TASK REQUIREMENTS
Write out, word for word, every line in the data below from the one containing "From S2P Require Import Prelude Encoding." to the one containing "(** * Results *)", both of them included.
====== DATA FOR ANALYSIS
(* ===== verification/Protocol.v ===== *)
(** The wire protocol: src/internal/protocol/protocol.go, and the decoder of
    results in [printResult] of src/cmd/svacara-cli/main.go. Strings are byte
    lists; lengths are kept at the width the code gives them. *)
From S2P Require Import Prelude Encoding.
#[local] Open Scope Z_scope.

Definition MsgQuery : Z := 1.
Definition MsgPrepare : Z := 2.
Definition MsgExecute : Z := 3.
Definition MsgBegin : Z := 4.
Definition MsgCommit : Z := 5.
Definition MsgAbort : Z := 6.
Definition MsgResult : Z := 16.
Definition MsgError : Z := 17.
Definition MsgRowCount : Z := 18.
Definition MsgReady : Z := 32.

(** * Messages *)

Definition EncodeMessage (msgType : Z) (payload : bytes) : bytes :=
  msgType :: be_bytes 4 (u32 (len payload)) ++ payload.

(** [None] stands for [ok = false]. *)
Definition DecodeMessage (data : bytes) : res (option (Z * bytes)) :=
  if len data <? 5 then Ok None
  else
    msgType ← index data 0;
    hdr ← slice data 1 5;
    length ← be_uint 4 hdr;
    if len data <? 5 + length then Ok None
    else payload ← slice data 5 (u32 (5 + length)); Ok (Some (msgType, payload)).

(** * Strings *)

Definition EncodeString (s : bytes) : bytes := be_bytes 2 (u16 (len s)) ++ s.

(** The string and the number of bytes read; ["", 0] when data is missing. *)
Definition DecodeString (data : bytes) : res (bytes * Z) :=
  if len data <? 2 then Ok ([], 0)
  else
    hdr ← slice_to data 2;
    length ← be_uint 2 hdr;
    if len data <? 2 + length then Ok ([], 0)
    else s ← slice data 2 (u16 (2 + length)); Ok (s, 2 + length).

(** * Results *)

(** A row is a [map[string]string]: a missing column reads as the empty string. *)
Definition row_get (row : gmap bytes bytes) (c : bytes) : bytes := default [] (row !! c).

Definition encode_strings (l : list bytes) : bytes := concat (EncodeString <$> l).

Definition EncodeResult (cols : list bytes) (rows : list (gmap bytes bytes)) : bytes :=
  EncodeMessage MsgResult
    (u8 (len cols) :: encode_strings cols ++
     concat ((fun row => encode_strings (row_get row <$> cols)) <$> rows)).

(** [printResult] reads [n] strings from [pos]; [None] when it gives up. *)
Fixpoint read_fields (n : nat) (data : bytes) (pos : Z) : res (option (list bytes * Z)) :=
  match n with
  | O => Ok (Some ([], pos))
  | S n =>
      if len data <? pos + 2 then Ok None
      else
        rest ← slice_from data pos;
        clen ← be_uint 2 rest;
        let pos := pos + 2 in
        s ← slice data pos (pos + clen);
        r ← read_fields n data (pos + clen);
        Ok (match r with Some (l, pos) => Some (s :: l, pos) | None => None end)
  end.

(** The loop over the rows: the lines that are printed. *)
Fixpoint print_rows (fuel : nat) (ncols : nat) (data : bytes) (pos : Z) : res (list (list bytes)) :=
  if pos <? len data then
    match fuel with
    | O => OutOfFuel
    | S fuel =>
        r ← read_fields ncols data pos;
        match r with
        | None => Ok []
        | Some (row, pos) => rows ← print_rows fuel ncols data pos; Ok (row :: rows)
        end
    end
  else Ok [].

(** The header line and the rows. *)
Definition printResult (fuel : nat) (data : bytes) : res (option (list bytes * list (list bytes))) :=
  if len data <? 1 then Ok None
  else
    ncols ← index data 0;
    r ← read_fields (Z.to_nat ncols) data 1;
    match r with
    | None => Ok None
    | Some (cols, pos) =>
        rows ← print_rows fuel (Z.to_nat ncols) data pos;
        Ok (Some (cols, rows))
    end.

(** * Reading back *)

Lemma slice_app {A} (a b c : list A) lo hi :
  len a = lo -> lo + len b = hi -> slice (a ++ b ++ c) lo hi = Ok b.
Proof.
  intros <- <-. unfold slice. rewrite !len_app. pose proof (len_nonneg a). pose proof (len_nonneg b).
  pose proof (len_nonneg c).
  rewrite (proj2 (Z.leb_le 0 _)), (proj2 (Z.leb_le (len a) _)), (proj2 (Z.leb_le (len a + len b) _)) by lia.
  simpl. replace (len a + len b - len a) with (len b) by lia. unfold len. rewrite !Nat2Z.id.
  by rewrite drop_app_length, take_app_length.
Qed.

Lemma be_uint_app n v r : 0 <= v < 256 ^ Z.of_nat n -> be_uint n (be_bytes n v ++ r) = Ok v.
Proof.
  intros Hv. unfold be_uint. rewrite len_app, len_be_bytes. pose proof (len_nonneg r).
  rewrite (proj2 (Z.leb_le _ _)) by lia. rewrite take_app_length', be_val_bytes; [done|done|].
  pose proof (len_be_bytes n v). unfold len in *. lia.
Qed.

Lemma be_uint_exact n v : 0 <= v < 256 ^ Z.of_nat n -> be_uint n (be_bytes n v) = Ok v.
Proof. intros Hv. rewrite <-(app_nil_r (be_bytes n v)). by apply be_uint_app. Qed.

(** Reading one string out of the middle of a buffer. *)
Lemma read_field s a b : len s < 65536 ->
  (rest ← slice_from (a ++ EncodeString s ++ b) (len a); be_uint 2 rest) = Ok (len s) /\
  slice (a ++ EncodeString s ++ b) (len a + 2) (len a + 2 + len s) = Ok s.
Proof.
  intros Hs. pose proof (len_nonneg s). unfold EncodeString. rewrite u16_id by lia. split.
  - rewrite slice_from_app, bind_ok, <-app_assoc by done. apply be_uint_app.
    change (256 ^ Z.of_nat 2) with 65536. lia.
  - rewrite <-app_assoc, (app_assoc a). apply slice_app; [|done]. by rewrite len_app, len_be_bytes.
Qed.

Lemma len_EncodeString s : len (EncodeString s) = 2 + len s.
Proof. unfold EncodeString. by rewrite len_app, len_be_bytes. Qed.

Definition str_ok (s : bytes) : Prop := len s < 65536.

Lemma read_fields_spec l : forall a b, Forall str_ok l ->
  read_fields (length l) (a ++ encode_strings l ++ b) (len a) =
    Ok (Some (l, len a + len (encode_strings l))).
Proof.
  induction l as [|s l IH]; intros a b Hl; cbn [length read_fields].
  - unfold encode_strings. simpl. rewrite len_nil, Z.add_0_r. done.
  - apply Forall_cons in Hl as [Hs Hl].
    change (encode_strings (s :: l)) with (EncodeString s ++ encode_strings l).
    rewrite <-app_assoc. destruct (read_field s a (encode_strings l ++ b) Hs) as [E1 E2].
    pose proof (len_nonneg s). pose proof (len_nonneg (encode_strings l ++ b)).
    rewrite (proj2 (Z.ltb_ge _ _)) by (rewrite len_app, (len_app (EncodeString s)), len_EncodeString; lia).
    apply bind_ok_inv in E1 as (rest & -> & E1). rewrite bind_ok, E1, bind_ok. cbv zeta.
    rewrite E2, bind_ok.
    replace (len a + 2 + len s) with (len (a ++ EncodeString s)) by (rewrite len_app, len_EncodeString; lia).
    rewrite (app_assoc a), IH by done. rewrite bind_ok. do 3 f_equal.
    rewrite !len_app. lia.
Qed.

Lemma print_rows_spec ncols rows : forall fuel a,
  (length rows <= fuel)%nat -> (0 < ncols)%nat ->
  Forall (fun row => length row = ncols /\ Forall str_ok row) rows ->
  print_rows fuel ncols (a ++ concat (encode_strings <$> rows)) (len a) = Ok rows.
Proof.
  induction rows as [|row rows IH]; intros fuel a Hf Hn Hr.
  - simpl. rewrite app_nil_r. destruct fuel; cbn [print_rows]; by rewrite Z.ltb_irrefl.
  - apply Forall_cons in Hr as [[Hlen Hrow] Hr]. rewrite fmap_cons. cbn [concat].
    destruct fuel as [|fuel]; [simpl in Hf; lia|]. cbn [print_rows].
    assert (0 < len (encode_strings row)) as Hpos.
    { destruct row as [|s row]; [simpl in Hlen; lia|].
      change (encode_strings (s :: row)) with (EncodeString s ++ encode_strings row).
      rewrite len_app, len_EncodeString. pose proof (len_nonneg s).
      pose proof (len_nonneg (encode_strings row)). lia. }
    pose proof (len_nonneg (concat (encode_strings <$> rows))).
    rewrite (proj2 (Z.ltb_lt _ _)) by (rewrite !len_app; lia).
    rewrite <-Hlen, read_fields_spec, bind_ok by done. rewrite Hlen.
    replace (len a + len (encode_strings row)) with (len (a ++ encode_strings row)) by apply len_app.
    rewrite app_assoc, IH by (done || (simpl in Hf; lia)). done.
Qed.

(** * Properties *)

Lemma DecodeMessage_encoded t payload rest : len payload < 4294967291 ->
  DecodeMessage (EncodeMessage t payload ++ rest) = Ok (Some (t, payload)).
Proof.
  intros Hp. pose proof (len_nonneg payload). pose proof (len_nonneg rest).
  unfold DecodeMessage, EncodeMessage in *. rewrite u32_id in * by lia.
  change ((t :: ?x) ++ ?y) with (t :: (x ++ y)). rewrite <-app_assoc.
  rewrite len_cons, !len_app, len_be_bytes. rewrite (proj2 (Z.ltb_ge _ _)) by lia.
  change (index (t :: _) 0) with (Ok t). rewrite bind_ok.
  change (t :: be_bytes 4 (len payload) ++ payload ++ rest)
    with ([t] ++ be_bytes 4 (len payload) ++ (payload ++ rest)).
  rewrite slice_app, bind_ok, be_uint_exact, bind_ok
    by (rewrite ?len_be_bytes; change (256 ^ Z.of_nat 4) with 4294967296; done || lia).
  rewrite (proj2 (Z.ltb_ge _ _)) by lia. rewrite u32_id by lia.
  rewrite (app_assoc [t]), slice_app, bind_ok; [done| |lia].
  rewrite len_app, len_be_bytes. done.
Qed.

Lemma len_EncodeMessage t payload : len (EncodeMessage t payload) = 5 + len payload.
Proof. unfold EncodeMessage. rewrite len_cons, len_app, len_be_bytes. lia. Qed.

Lemma drop_EncodeMessage t a b n : Z.of_nat n = 5 + len a -> drop n (EncodeMessage t (a ++ b)) = b.
Proof.
  intros Hn. unfold EncodeMessage. rewrite app_assoc. change (t :: ?l) with ([t] ++ l). rewrite app_assoc.
  apply drop_app_length'. apply Nat2Z.inj. rewrite Hn. symmetry.
  change (len ([t] ++ be_bytes 4 (u32 (len (a ++ b))) ++ a) = 5 + len a).
  rewrite !len_app, len_be_bytes. unfold len. simpl. lia.
Qed.

(** A part of a message is incomplete. *)
Lemma DecodeMessage_prefix t payload n : len payload < 4294967291 -> (n < length (EncodeMessage t payload))%nat ->
  DecodeMessage (take n (EncodeMessage t payload)) = Ok None.
Proof.
  intros Hp Hn. pose proof (len_nonneg payload).
  unfold DecodeMessage, EncodeMessage in *. rewrite u32_id in * by lia.
  assert (len (take n (t :: be_bytes 4 (len payload) ++ payload)) = Z.of_nat n) as Hl.
  { unfold len at 1. rewrite length_take. lia. }
  rewrite Hl. destruct (Z.ltb_spec (Z.of_nat n) 5) as [|Hge]; [done|].
  destruct n as [|n]; [lia|]. change (index (take (S n) (t :: _)) 0) with (Ok t). rewrite bind_ok.
  assert (take (S n) (t :: be_bytes 4 (len payload) ++ payload) =
    [t] ++ be_bytes 4 (len payload) ++ take (n - 4) payload) as ->.
  { assert (length (be_bytes 4 (len payload)) = 4%nat) as L4
      by (pose proof (len_be_bytes 4 (len payload)) as H4; unfold len at 1 in H4; lia).
    cbn [take app]. f_equal. rewrite take_app, L4. f_equal. apply take_ge. lia. }
  rewrite slice_app, bind_ok, be_uint_exact, bind_ok
    by (rewrite ?len_be_bytes; change (256 ^ Z.of_nat 4) with 4294967296; done || lia).
  rewrite (proj2 (Z.ltb_lt _ _)); [done|].
  apply Nat2Z.inj_lt in Hn. fold (len (t :: be_bytes 4 (len payload) ++ payload)) in Hn.
  rewrite len_cons, len_app, len_be_bytes in Hn. lia.
Qed.

(** A message that was encoded is decoded to its type and payload, whatever
    follows it in the buffer, and every strict prefix of it is reported as
    incomplete. *)
Theorem message_roundtrip t payload rest n :
  len payload < 4294967291 -> (n < length (EncodeMessage t payload))%nat ->
  DecodeMessage (EncodeMessage t payload ++ rest) = Ok (Some (t, payload)) /\
  DecodeMessage (take n (EncodeMessage t payload)) = Ok None.
Proof. intros Hp Hn. split; [by apply DecodeMessage_encoded|by apply DecodeMessage_prefix]. Qed.

(** A string shorter than 65534 bytes is read back from its encoding, with
    the number of bytes it took; at 65534 bytes the 16-bit end index wraps around
    and decoding panics. *)
Theorem string_roundtrip s rest :
  len s <= 65534 ->
  DecodeString (EncodeString s ++ rest) =
    if len s =? 65534 then Panic else Ok (s, 2 + len s).
Proof.
  intros Hs. pose proof (len_nonneg s). pose proof (len_nonneg rest). unfold DecodeString, EncodeString.
  rewrite u16_id by lia. rewrite !len_app, len_be_bytes. rewrite (proj2 (Z.ltb_ge _ _)) by lia.
  rewrite <-app_assoc, slice_to_app, bind_ok, be_uint_exact, bind_ok
    by (rewrite ?len_be_bytes; change (256 ^ Z.of_nat 2) with 65536; done || lia).
  rewrite (proj2 (Z.ltb_ge _ _)) by lia. destruct (Z.eqb_spec (len s) 65534) as [->|Hne].
  - unfold slice. change (u16 (2 + 65534)) with 0. reflexivity.
  - rewrite u16_id by lia. rewrite slice_app, bind_ok; [done|apply len_be_bytes|done].
Qed.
============
EXERCISE RESULT
From S2P Require Import Prelude Encoding.
#[local] Open Scope Z_scope.

Definition MsgQuery : Z := 1.
Definition MsgPrepare : Z := 2.
Definition MsgExecute : Z := 3.
Definition MsgBegin : Z := 4.
Definition MsgCommit : Z := 5.
Definition MsgAbort : Z := 6.
Definition MsgResult : Z := 16.
Definition MsgError : Z := 17.
Definition MsgRowCount : Z := 18.
Definition MsgReady : Z := 32.

(** * Messages *)

Definition EncodeMessage (msgType : Z) (payload : bytes) : bytes :=
  msgType :: be_bytes 4 (u32 (len payload)) ++ payload.

(** [None] stands for [ok = false]. *)
Definition DecodeMessage (data : bytes) : res (option (Z * bytes)) :=
  if len data <? 5 then Ok None
  else
    msgType ← index data 0;
    hdr ← slice data 1 5;
    length ← be_uint 4 hdr;
    if len data <? 5 + length then Ok None
    else payload ← slice data 5 (u32 (5 + length)); Ok (Some (msgType, payload)).

(** * Strings *)

Definition EncodeString (s : bytes) : bytes := be_bytes 2 (u16 (len s)) ++ s.

(** The string and the number of bytes read; ["", 0] when data is missing. *)
Definition DecodeString (data : bytes) : res (bytes * Z) :=
  if len data <? 2 then Ok ([], 0)
  else
    hdr ← slice_to data 2;
    length ← be_uint 2 hdr;
    if len data <? 2 + length then Ok ([], 0)
    else s ← slice data 2 (u16 (2 + length)); Ok (s, 2 + length).

(** * Results *)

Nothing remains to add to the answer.